A second risk is the company's path to profitability. 

  Q3 2021 Q3 2020 Change
Net Loss $102 million $853 million (88%)
Net Loss as a Percentage of Revenue 26% 295% N/A

Source: Palantir Company Filings.

The company's losses haven't been pretty, but they have dramatically improved from the year-ago quarter. This has been helped in part by Palantir's success in the commercial sector, and while it has been expensive to market and gain customers in this part of the industry, the company has been extremely successful so far. If the company can continue to attract commercial customers, this net loss will likely improve substantially. If this cannot happen, however, the company could fail to become profitable and hurt investors for the long term.

Is it a buy?

Palantir is not a stock for every investor, as it still carries some risk. However, the thesis behind this company relies on its ability to integrate itself into the commercial sector, and its superior product is, so far, doing just that. The company is not cheap while trading at 25 times sales, but for investors who have a diversified portfolio that allows them to make a few risky bets, this company has the potential to make the shortlist.

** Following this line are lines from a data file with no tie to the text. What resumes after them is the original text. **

(** * drip: frame codec, batching writer, tunnel registry, response handler

    A shallow embedding of the transport core of the drip reverse tunnel
    (Go) and the properties its specification states about it.

    - [Pool]      internal/shared/pool/buffer_pool.go
    - [Protocol]  internal/shared/protocol (frame.go)
    - [Utils]     internal/shared/utils (id.go, subdomain.go)
    - [Tunnel]    internal/server/tunnel (connection.go, manager.go, errors.go)
    - [Proxy]     internal/server/proxy (response handler)
    - [BatchWriter], [DirectWriter]  internal/shared/protocol (the two frame writers)
    - [Workers]   internal/shared/pool (worker pool)

    Go values are modelled as follows.  An [int], a [uint32] and a
    [time.Duration] are integers of [Z], conversions and saturation written
    out.  A [[]byte] is a [list byte]; the nil slice is the empty list.  A Go
    [string] is a [string].  A Go map is a [gmap].  A pointer to a shared
    object is a key into a store of such objects. *)

From Stdlib Require Import ZArith NArith Lia List Bool.
From Stdlib Require Import Strings.Byte Strings.Ascii Strings.String.
From stdpp Require Import base option list gmap strings.

Local Open Scope Z_scope.

#[local] Set Warnings "-clear-no-such-hyp".

(** ** Bytes and big-endian words *)

Module Bytes.

Definition byte_to_Z (b : byte) : Z := Z.of_N (Byte.to_N b).

(** The conversion [byte(v)] of an integer: its low eight bits. *)
Definition byte_of_Z (z : Z) : byte :=
  default x00 (Byte.of_N (Z.to_N (z mod 256))).

(** The conversion [uint32(n)] of an [int]. *)
Definition uint32 (n : Z) : Z := n mod 2 ^ 32.

(** [binary.BigEndian.PutUint32]. *)
Definition PutUint32 (v : Z) : list byte :=
  [ byte_of_Z (Z.shiftr v 24); byte_of_Z (Z.shiftr v 16);
    byte_of_Z (Z.shiftr v 8); byte_of_Z v ].

(** [binary.BigEndian.Uint32] on the four bytes [b0 b1 b2 b3]. *)
Definition Uint32 (b0 b1 b2 b3 : byte) : Z :=
  Z.lor (Z.lor (Z.lor (byte_to_Z b3) (Z.shiftl (byte_to_Z b2) 8))
               (Z.shiftl (byte_to_Z b1) 16))
        (Z.shiftl (byte_to_Z b0) 24).

End Bytes.

(** ** internal/shared/pool: the size-classed buffer pool *)

Module Pool.

Definition SizeSmall : Z := 4 * 1024.
Definition SizeMedium : Z := 32 * 1024.
Definition SizeLarge : Z := 256 * 1024.

(** A pooled [*[]byte]: the identity of the backing array and its capacity.
    A buffer sits in a pool with its length reset to its capacity, so the
    length is not recorded. *)
Record buffer := Buffer { buf_id : nat; buf_cap : Z }.

(** The three [sync.Pool]s, each as the list of the buffers put back and not
    yet handed out again, and the number of buffers [New] has made. *)
Record BufferPool := mkBufferPool {
  small : list buffer;
  medium : list buffer;
  large : list buffer;
  fresh : nat
}.

Definition NewBufferPool : BufferPool :=
  {| small := []; medium := []; large := []; fresh := 0 |}.

(** [sync.Pool.Get]: a buffer that was put back if there is one, else the
    result of [New], a buffer of the class's size.  A [sync.Pool] may besides
    drop a buffer that was put back, at any time, which this list does not
    do: how many buffers wait in a pool is a fact of this list only. *)
Definition pool_Get (free : list buffer) (size : Z) (next : nat)
  : buffer * list buffer * nat :=
  match free with
  | b :: rest => (b, rest, next)
  | [] => (Buffer next size, [], S next)
  end.

Definition Get (p : BufferPool) (size : Z) : buffer * BufferPool :=
  if size <=? SizeSmall then
    let '(b, rest, n) := pool_Get (small p) SizeSmall (fresh p) in
    (b, {| small := rest; medium := medium p; large := large p; fresh := n |})
  else if size <=? SizeMedium then
    let '(b, rest, n) := pool_Get (medium p) SizeMedium (fresh p) in
    (b, {| small := small p; medium := rest; large := large p; fresh := n |})
  else
    let '(b, rest, n) := pool_Get (large p) SizeLarge (fresh p) in
    (b, {| small := small p; medium := medium p; large := rest; fresh := n |}).

(** [Put] takes a pointer that may be nil; a buffer whose capacity is none
    of the three sizes is dropped. *)
Definition Put (p : BufferPool) (buf : option buffer) : BufferPool :=
  match buf with
  | None => p
  | Some b =>
      let size := buf_cap b in
      if size =? SizeSmall then
        {| small := b :: small p; medium := medium p; large := large p;
           fresh := fresh p |}
      else if size =? SizeMedium then
        {| small := small p; medium := b :: medium p; large := large p;
           fresh := fresh p |}
      else if size =? SizeLarge then
        {| small := small p; medium := medium p; large := b :: large p;
           fresh := fresh p |}
      else p
  end.

(** [GetBuffer] and [PutBuffer] act on the package's one global pool, which
    the model passes explicitly. *)
Definition GetBuffer (globalBufferPool : BufferPool) (size : Z) :=
  Get globalBufferPool size.

Definition PutBuffer (globalBufferPool : BufferPool) (buf : option buffer) :=
  Put globalBufferPool buf.

(** How many times a buffer occurs in the pool's free lists. *)
Definition occurrences (b : buffer) (p : BufferPool) : nat :=
  let same x := bool_decide (buf_id x = buf_id b) in
  length (filter (fun x => same x = true) (small p ++ medium p ++ large p)).

End Pool.

(** ** internal/shared/protocol: frames and their codec *)

Module Protocol.
Import Bytes Pool.

Definition FrameHeaderSize : Z := 5.
Definition MaxFrameSize : Z := 10 * 1024 * 1024.

Definition FrameType := byte.

Definition FrameTypeRegister : FrameType := x01.
Definition FrameTypeRegisterAck : FrameType := x02.
Definition FrameTypeHeartbeat : FrameType := x03.
Definition FrameTypeHeartbeatAck : FrameType := x04.
Definition FrameTypeData : FrameType := x05.
Definition FrameTypeClose : FrameType := x06.
Definition FrameTypeError : FrameType := x07.

(** The field [Type] is [Type_] here. *)
Record Frame := mkFrame {
  Type_ : FrameType;
  Payload : list byte;
  poolBuffer : option buffer
}.

Definition NewFrame (frameType : FrameType) (payload : list byte) : Frame :=
  {| Type_ := frameType; Payload := payload; poolBuffer := None |}.

(** The errors of a transport. *)
Inductive io_error :=
  | EOF
  | ErrUnexpectedEOF
  | ErrIO (msg : string).

(** The errors the package makes, one constructor for each message. *)
Inductive error :=
  | ErrPayloadTooLarge (payloadLen : Z)
  | ErrWriteLength (e : io_error)
  | ErrWriteType (e : io_error)
  | ErrWritePayload (e : io_error)
  | ErrReadHeader (e : io_error)
  | ErrReadPayload (e : io_error)
  | ErrWriterClosed.

(** An [io.Writer]: [Write] takes the bytes and returns the sink after the
    call and the error, if any. *)
Class Writer (W : Type) := Write : W -> list byte -> W * option io_error.

(** A sink that keeps what is written to it and never fails (a
    [bytes.Buffer]). *)
#[export] Instance buffer_Writer : Writer (list byte) :=
  fun w p => (w ++ p, None).

(** A sink that also records every call of [Write]. *)
#[export] Instance logging_Writer {W} `{Writer W} : Writer (W * list (list byte)) :=
  fun w p => let '(w', e) := Write (fst w) p in ((w', snd w ++ [p]), e).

I own Palantir for two reasons. First, I love what it is doing for the world. Palantir's technology allows government entities to analyze and notice things they have never been able to before, and I believe that is making me -- an American citizen -- safer. Second, I love technology. Both Gotham and Foundry are innovative solutions that use artificial intelligence to unlock a whole new world of data -- which is something that hasn't been done at scale before, and that is fascinating. If these two things matter to you, then you might want to look into putting Palantir in a diversified portfolio. However, if you are an investor who cannot take on as much risk, this company might not be for you. 

Jamie Louko owns Palantir Technologies Inc. The Motley Fool owns and recommends Palantir Technologies Inc. The Motley Fool has a disclosure policy.